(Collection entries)
▶

(** A daemon that started passes its own probe, if the handler accepts its config: after a
    successful startup the health check finds the pattern, reads back the very config the
    daemon wrote, and sees the socket. *)
Theorem started_daemon_is_healthy {J : JsonText} {JL : JsonTextLaws J} {Url}
    (url_parse : bytes → option Url) (scheme_parse : Url → option Upload.Scheme)
    umask fl env config args w w' g exists_ :
  to_handler_config env args = Backend.Ret config → Config.config_ok config →
  Config.validate url_parse scheme_parse config = Ok tt →
  start umask fl config args w = (w', Ok g) →
  exists_ (Config.event_socket_path_for (config_path args))
    = bool_decide (is_Some (K8sEvents.at_sock (sock w'))) →
  Config.read url_parse scheme_parse (conf w') = Some config
  ∧ CorePattern.check url_parse scheme_parse exists_ (handler_path args) (config_path args)
      (core_pattern_path args) (kernel w') (conf w') = Ok tt.
Proof.
  intros Hconf Hok Hval Hs Hex.
  destruct (start_inv _ _ _ _ _ _ _ Hs) as (Hsock & (v & Hv & Hp) & [_ Hpat]%CorePattern.install_inv).
  pose proof (Config.stored_config_reads url_parse scheme_parse config v _ _ Hok Hval Hv Hp) as Hread.
  split; [done|]. unfold CorePattern.check.
  rewrite Hread, Hpat, CorePattern.trim_build_pattern, decide_False by auto.
  by rewrite (to_handler_config_socket _ _ _ Hconf), Hex, Hsock.
Qed.
(* ===== verification/TestsNode.v ===== *)
(** * The unit tests of the node and of its uploads

    The sysctls, the probe, the upload pipeline, the handler's arguments, the event
    listener and the daemon's startup, as in [TestsParsers.v]. The libraries'
    parts are concrete here: an in-memory store whose writer takes a whole buffer,
    chrono's calendar, a splitter of PEM bundles, URLs. The test at the cap of ten
    thousand keys is proved in [TestsCaps.v]; that zstd makes a core smaller is
    zstd's. *)

From S2P Require Import Prelude RustStr Cgroup BuildId Backend Upload Json Events Snapshot Config CorePattern.
From S2P Require Import K8sEvents Handler Daemon TestsParsers TestsState.
Import Json.

(** ** Concrete libraries *)

Module TestLibs.

(** The civil date of a day since 1970-01-01, by eras of 400 years. *)
Definition civil_from_days (days : Z) : Z * Z * Z :=
  let z := (days + 719468)%Z in
  let era := (z / 146097)%Z in
  let doe := (z - era * 146097)%Z in
  let yoe := ((doe - doe / 1460 + doe / 36524 - doe / 146096) / 365)%Z in
  let doy := (doe - (365 * yoe + yoe / 4 - yoe / 100))%Z in
  let mp := ((5 * doy + 2) / 153)%Z in
  let m := (if decide (mp < 10) then mp + 3 else mp - 9)%Z in
  ((yoe + era * 400 + (if decide (m ≤ 2) then 1 else 0))%Z, m, (doy - (153 * mp + 2) / 5 + 1)%Z).

Definition pad (width : nat) (z : Z) : bytes :=
  let s := to_string z in replicate (width - length s) "0"%byte ++ s.

(** [DateTime::from_timestamp(secs, 0)] and its RFC 3339 text, with what follows the
    seconds. *)
Definition rfc3339 (suffix : bytes) (secs : Z) : option bytes :=
  let '(y, m, d) := civil_from_days (secs / 86400) in
  let s := (secs mod 86400)%Z in
  Some (pad 4 y ++ b! "-" ++ pad 2 m ++ b! "-" ++ pad 2 d ++ b! "T"
        ++ pad 2 (s / 3600) ++ b! ":" ++ pad 2 (s / 60 mod 60) ++ b! ":" ++ pad 2 (s mod 60) ++ suffix).

(** A writer that takes every buffer whole; its object appears at the shutdown. *)
#[export] Instance whole_writer : Upload.BufWriter Upload.Mem.store := {
  bw := Upload.Mem.sink;
  bw_new k := Upload.Mem.mkSink k [] true;
  bw_poll_write '(w, b) buf :=
    Upload.Fast (w, Upload.Mem.mkSink (Upload.Mem.sk_key b) (Upload.Mem.sk_data b ++ buf) (Upload.Mem.sk_open b))
      (Ok (length buf));
  bw_poll_shutdown '(w, b) :=
    Upload.Fast (<[Upload.Mem.sk_key b := Upload.Mem.sk_data b]> w,
                 Upload.Mem.mkSink (Upload.Mem.sk_key b) (Upload.Mem.sk_data b) false) (Ok tt);
  bw_abort '(w, b) := if Upload.Mem.sk_open b then Backend.Ret (w, Ok tt) else Backend.Panic;
  bw_key := Upload.Mem.sk_key;
  bw_written := Upload.Mem.sk_data;
  bw_open := Upload.Mem.sk_open;
}.

(** The certificates of a PEM bundle: the lines between the markers of each. *)
Fixpoint pem_certs (ls : list bytes) (cert : option bytes) : list bytes :=
  match ls with
  | [] => []
  | l :: ls =>
      if bool_decide (l = b! "-----BEGIN CERTIFICATE-----") then pem_certs ls (Some [])
      else if bool_decide (l = b! "-----END CERTIFICATE-----")
           then from_option (λ c, [c]) [] cert ++ pem_certs ls None
      else pem_certs ls ((λ c, c ++ l) <$> cert)
  end.
Definition from_pem_bundle (pem : bytes) : option (list bytes) := Some (pem_certs (lines pem) None).
(** * Nomaji: album metadata updater (src/main.py)

    A shallow embedding of the reconciliation engine of main.py: the
    filename sanitiser, the disc/album grouper, the catalog matcher, the
    manual resolution channel, the structural validator and the metadata
    applier, followed by the properties of the specification.

    Modelling conventions.
    - Python text is [string].  Characters are taken in the 7-bit ASCII
      range, where the classes of the re module and of the str methods are
      the ones written in module [Py] (white space is 9-13, 28-31 and 32;
      digits are 0-9; case folding touches A-Z only).  Bytes above 127 are
      plain characters for the model: no class, no case.
    - Paths are POSIX paths (posixpath.dirname, posixpath.join).  The
      Input folder is there, with what os.walk yields for it top-down (a
      folder before its sub-folders), or missing.
    - A Python dict is an association list in insertion order.
    - The catalog (musicbrainzngs), the tag codec (mutagen), the similarity
      ratio (difflib) and the file system are external: they are the
      oracles of a [world] record.  The operator is a script of answers;
      input() at the end of the script raises EOFError.
    - Effects are an error/state/writer monad [M]: a computation consumes
      operator answers, counts the calls to the catalog, emits events
      (questions, catalog requests, messages, tag saves, renames) and ends
      normally or by raising a Python exception.
    - The while loop of main runs on fuel; [main_ends] shows that the fuel
      given is never exhausted. *)

From Stdlib Require Import String Ascii List ZArith Lia Bool Arith PeanoNat.
From Stdlib Require Import Permutation Sorted.
Import ListNotations.
Open Scope string_scope.
(** [try { body } catch (error) { handler }]. *)
Definition try_catch {A : Type} (body : Handler A) (handler : JsError -> Handler A) : Handler A :=
  fun st =>
    match body st with
    | (Returned a, st') => (Returned a, st')
    | (Thrown e, st') => handler e st'
    end.

Declare Scope handler_scope.
Delimit Scope handler_scope with handler.
Notation "'let!' x ':=' m 'in' k" := (bind m (fun x => k))
  (at level 10, x name, m at level 100, k at level 200) : handler_scope.
Notation "m ';;' k" := (bind m (fun _ => k))
  (at level 100, k at level 200, right associativity) : handler_scope.
Local Open Scope handler_scope.

(** [for await (const x of xs) { ys.push(await f(x)) }]. *)
Fixpoint for_each {A B : Type} (xs : list A) (f : A -> Handler B) : Handler (list B) :=
  match xs with
  | [] => ret []
  | x :: rest => let! y := f x in let! ys := for_each rest f in ret (y :: ys)
  end.

(** *** Express response methods *)

Definition res_status (code : N) : Handler unit :=
  fun st => (Returned tt,
             {| world := world st;
                res := {| statusCode := code; headers := headers (res st); body := body (res st) |} |}).

(** The characters Node lets through in a header value: the tab, 0x20-0x7E
    and 0x80-0xFF. *)
Definition header_char_ok (c : ascii) : bool :=
  let n := N_of_ascii c in
  ((n =? 9) || ((32 <=? n) && (n <=? 126)) || (128 <=? n))%N.

Fixpoint header_safe (value : string) : bool :=
  match value with
  | EmptyString => true
  | String c rest => header_char_ok c && header_safe rest
  end.

(** The error [res.setHeader] throws for a value it refuses. *)
Definition invalidHeader (name : string) : JsError :=
  Error ("Invalid character in header content ["
           +:+ String "034"%char EmptyString +:+ name
           +:+ String "034"%char EmptyString +:+ "]").

(** [res.setHeader(name, value)] for one of the header names the server
    uses: the value is checked, and a refused value throws. *)
Definition setHeader (name value : string) : Handler unit :=
  fun st =>
    if header_safe value
    then (Returned tt,
          {| world := world st;
             res := {| statusCode := statusCode (res st);
                       headers := <[name := value]> (headers (res st));
                       body := body (res st) |} |})
    else (Thrown (invalidHeader name), st).

Definition res_json (v : JsVal) : Handler unit :=
  fun st => (Returned tt,
             {| world := world st;
                res := {| statusCode := statusCode (res st); headers := headers (res st);
                          body := Some (JsonBody v) |} |}).

(** [stream.pipe(res)] for a stream that delivers [bytes]. *)
Definition pipe (bytes : list byte) : Handler unit :=
  fun st => (Returned tt,
             {| world := world st;
                res := {| statusCode := statusCode (res st); headers := headers (res st);
                          body := Some (StreamBody bytes) |} |}).

(** ** The storage SDK

    [containerClient] and the blob clients made from it.  Each operation
    first consumes one entry of the fault schedule. *)

Module Sdk.

Definition next_fault (w : World) : option string * World :=
  match faults w with
  | [] => (None, w)
  | o :: rest => (o, {| blobs := blobs w; faults := rest; backendTime := backendTime w |})
  end.

(** One round trip: [op] maps the container and the service clock to an
    error or to a result and the new container. *)
Definition call {A : Type}
    (op : gmap string Blob -> N -> JsError + (A * gmap string Blob)) : Handler A :=
  fun st =>
    let (fault, w) := next_fault (world st) in
    match fault with
    | Some msg => (Thrown (Error msg), {| world := w; res := res st |})
    | None =>
        match op (blobs w) (backendTime w) with
        | inl e => (Thrown e, {| world := w; res := res st |})
        | inr (a, m) => (Returned a, {| world := with_blobs m w; res := res st |})
        end
    end.

Definition blobNotFound : JsError := Error "The specified blob does not exist.".

(** [blobClient.exists()]. *)
Definition exists_ (name : string) : Handler bool :=
  call (fun m _ => inr (bool_decide (is_Some (m !! name)), m)).

(** [blobClient.getProperties()]. *)
Definition getProperties (name : string) : Handler Blob :=
  call (fun m _ => match m !! name with
                   | Some b => inr (b, m)
                   | None => inl blobNotFound
                   end).

(** [blobClient.download()], with the bytes its [readableStreamBody]
    delivers. *)
Definition download (name : string) : Handler (list byte) :=
  call (fun m _ => match m !! name with
                   | Some b => inr (content b, m)
                   | None => inl blobNotFound
                   end).

(** [blobClient.delete()]. *)
Definition delete (name : string) : Handler unit :=
  call (fun m _ => match m !! name with
                   | Some _ => inr (tt, base.delete name m)
                   | None => inl blobNotFound
                   end).

(** [blockBlobClient.upload(data, data.length, {blobHTTPHeaders:
    {blobContentType}})]: the blob is created or replaced as a whole. *)
Definition upload (name : string) (data : list byte) (blobContentType : string) : Handler unit :=
  call (fun m t => inr (tt, <[name := {| content := data;
                                          contentType := Some blobContentType;
                                          lastModified := t |}]> m)).

(** [containerClient.listBlobsFlat()]: every blob with its name and
    properties, in the enumeration order of the container. *)
Definition listBlobsFlat : Handler (list (string * Blob)) :=
  call (fun m _ => inr (map_to_list m, m)).

End Sdk.

(** ** The routes of server.js *)

Module Server.

Section Routes.

(** [containerClient.getBlobClient(name).url], fixed by the connection
    string and the SDK's escaping of blob names. *)
Variable blobUrl : string -> string.

(** The double-quote character, as a string. *)
Definition dquote : string := String "034"%char EmptyString.

Definition failure (msg : string) : JsVal :=
  VObj [("success", VBool false); ("error", VStr msg)].

(** [app.post('/api/upload', upload.single('file'), ...)]: the route
    handler, run with [req.file = file] when [Date.now()] is [now]. *)
Definition uploadRoute (now : N) (file : option Multer.File) : Handler unit :=
  try_catch
    (match file with
     | None =>
         res_status 400 ;;
         res_json (VObj [("error", VStr "No file uploaded")])
     | Some f =>
         let fileName := pretty now +:+ "-" +:+ Multer.originalname f in
         Sdk.upload fileName (Multer.buffer f) (Multer.mimetype f) ;;
         res_json (VObj [("success", VBool true);
                         ("message", VStr "File uploaded successfully");
                         ("fileName", VStr fileName);
                         ("originalName", VStr (Multer.originalname f));
                         ("size", VNum (Multer.size f));
                         ("contentType", VStr (Multer.mimetype f))])
     end)
    (fun error =>
       res_status 500 ;;
       res_json (failure ("Upload failed: " +:+ message error))).

Definition opt_str (o : option string) : JsVal :=
  match o with
  | Some s => VStr s
  | None => VUndefined
  end.

(** The object pushed onto [files] for one enumerated blob. *)
Definition fileEntry (blob : string * Blob) : JsVal :=
  VObj [("name", VStr (fst blob));
        ("originalName", VStr (Js.join "-" (Js.slice1 (Js.split "-" (fst blob)))));
        ("size", VNum (contentLength (snd blob)));
        ("contentType", opt_str (contentType (snd blob)));
        ("lastModified", VDate (lastModified (snd blob)));
        ("url", VStr (blobUrl (fst blob)))].

(** [app.get('/api/files', ...)]. *)
Definition listRoute : Handler unit :=
  try_catch
    (let! listing := Sdk.listBlobsFlat in
     let! files := for_each listing (fun blob =>
                     let! properties := Sdk.getProperties (fst blob) in
                     ret (fileEntry blob)) in
     res_json (VObj [("success", VBool true); ("files", VArr files)]))
    (fun error =>
       res_status 500 ;;
       res_json (failure ("Failed to list files: " +:+ message error))).

(** [app.get('/api/download/:fileName', ...)]. *)
Definition downloadRoute (fileName : string) : Handler unit :=
  try_catch
    (let! exists_ := Sdk.exists_ fileName in
     if negb exists_
     then res_status 404 ;; res_json (failure "File not found")
     else
       let! properties := Sdk.getProperties fileName in
       setHeader "Content-Disposition"
                 ("attachment; filename=" +:+ dquote +:+ fileName +:+ dquote) ;;
       setHeader "Content-Type"
                 (Js.or_else (contentType properties) "application/octet-stream") ;;
       setHeader "Content-Length" (pretty (contentLength properties)) ;;
       let! downloaded := Sdk.download fileName in
       pipe downloaded)
    (fun error =>
       res_status 500 ;;
       res_json (failure ("Download failed: " +:+ message error))).

(** [app.delete('/api/files/:fileName', ...)]. *)
Definition deleteRoute (fileName : string) : Handler unit :=
  try_catch
    (let! exists_ := Sdk.exists_ fileName in
     if negb exists_
     then res_status 404 ;; res_json (failure "File not found")
     else
       Sdk.delete fileName ;;
       res_json (VObj [("success", VBool true);
                       ("message", VStr "File deleted successfully")]))
    (fun error =>
       res_status 500 ;;
       res_json (failure ("Delete failed: " +:+ message error))).

(** The error-handling middleware [app.use((error, req, res, next) => ...)]. *)
Definition errorMiddleware (error : JsError) : Handler unit :=
  match error with
  | MulterError code _ =>
      if String.eqb code "LIMIT_FILE_SIZE"
      then res_status 400 ;; res_json (failure "File too large. Maximum size is 10MB")
      else res_status 500 ;; res_json (failure (message error))
  | Error _ => res_status 500 ;; res_json (failure (message error))
  end.

(** [POST /api/upload] end to end: multer, then the route or the error
    middleware. *)
Definition postUpload (now : N) (req : option Multer.FilePart) : Handler unit :=
  match Multer.single "file" req with
  | inl error => errorMiddleware error
  | inr file => uploadRoute now file
  end.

◀

* **What is needed**:
Copy each line of the preceding data that contains the string "join".

* **Final answer**:
    - Paths are POSIX paths (posixpath.dirname, posixpath.join).  The
        ("originalName", VStr (Js.join "-" (Js.slice1 (Js.split "-" (fst blob)))));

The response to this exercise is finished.